You are viewing a plain text version of this content. The canonical link for it is here.
Posted to users@spamassassin.apache.org by Justin Mason <jm...@jmason.org> on 2004/11/30 01:54:22 UTC
Re: selected rulesets for better performance
-----BEGIN PGP SIGNED MESSAGE-----
Hash: SHA1
mine were all discussions of spam :( doh! I'll have to remember --
*never* mark spam discussions as ham, even if you can't spot a spamsign.
- --j.
Theo Van Dinter writes:
> On Wed, Nov 24, 2004 at 01:19:49AM -0500, Matt Kettler wrote:
> > Quite frankly, I suspect corpus pollution.
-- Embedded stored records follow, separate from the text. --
(** * my_utilities: convenience helpers and the R session wrapper

    A shallow embedding of [my_utilities/convenience/_convenience.py] and
    [my_utilities/wrappers/_rspace.py], with the properties their
    specification states.

    Python values are modelled by inductive types, exceptions by the
    [result] type, objects that live on the Python heap (data frames, the
    logger registry, the R global environment) by explicit stores.  Calls
    into pandas, numpy, logging and rpy2 are not code of this repository:
    where a property depends on them they are parameters of a section or
    fields of an interface. *)

From Stdlib Require Import ZArith Floats.
From stdpp Require Import base option list strings pretty gmap.

Local Open Scope string_scope.
Local Open Scope Z_scope.
Local Open Scope list_scope.

(** ** Python: exceptions and values *)

Inductive exn :=
  | ValueError (msg : string)
  | AssertionError (msg : string)
  | KeyError (msg : string)
  | TypeError (msg : string)
  | AttributeError (msg : string)
  | LibraryError (msg : string).

Inductive result (A : Type) :=
  | Ok (a : A)
  | Raise (e : exn).
Arguments Ok {A} a.
Arguments Raise {A} e.

Definition raises {A} (r : result A) : Prop :=
  match r with Ok _ => False | Raise _ => True end.

Definition returns {A} (r : result A) (a : A) : Prop := r = Ok a.

(** ** Computations on a Python store that may raise

    [M S A]: from a store of type [S], an [A] or an exception, and the
    store afterwards. *)

Definition M (S A : Type) : Type := S -> result A * S.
It really only takes 1 high
> > scoring spam in the nonspam corpus to really screw up the message scores.
>
> That's quite possible. I don't think anyone has 100% non-polluted corpus,
> though try we might. :(
>
> > 1) DRUGS_PAIN_OBFU actually hit some nonspam? I find that odd, but it could
> > be a typo.
>
> Looking at the submitted results:
>
> dave.log:. /home/dave/corpus/cooked-ham.43366468
> jm.log:. /home/jm/Mail/deld.priv/34675
> jm.log:. /home/jm/Mail/deld.priv/34682
> jm.log:. /home/jm/Mail/deld.priv/34699
> jm.log:. /home/jm/Mail/deld.priv/34703
> quinlan.log:. /home/corpus/mail/ham/166370
> quinlan.log:. /home/corpus/mail/ham/166400
> quinlan.log:. /home/corpus/mail/ham/166430
> quinlan.log:. /home/corpus/mail/ham/166437
>
> > 2) DRUGS_SMEAR1 hit some nonspam? I find that damn near impossible. I don't
> > think any nonspam email other than one quoting spam will ever hit that
> > rule. It seems there's one drug spam, or drug spam quote in somebody's
> > corpus, and it was run in all 4 sets. (If anyone can show me the nonspam
> > matching that rule and it's not spam or a spam quote or discussion of SA's
> > rules, I'll send em $20. Really.)
>
> jm.log:. /home/jm/Mail/deld.priv/26352
>
> > 4) NIGERIAN_BODY3? could be a finance newsletter, but very unlikely.
>
> That was mine:
>
> theo.log:Y ham/misc200405-200407.33861588
>
> Unfortunately I took those misc ham mboxes and converted them to dir
> format a while ago, so I don't know what message that was.
>
> > 6) PERCENT_RANDOM? Very unlikely. What would have %rnd_x in it?
>
> jm.log:. /home/jm/Mail/deld.pub/12701
-----BEGIN PGP SIGNATURE-----
Version: GnuPG v1.2.4 (GNU/Linux)
Comment: Exmh CVS
iD8DBQFBq8S+MJF5cimLx9ARAqIgAJ9cvW676a9p9lliRZwZIb79xDNnqwCgstps
ie+5pylFyumlfeFwt2kTRXA=
=cb4U
-----END PGP SIGNATURE-----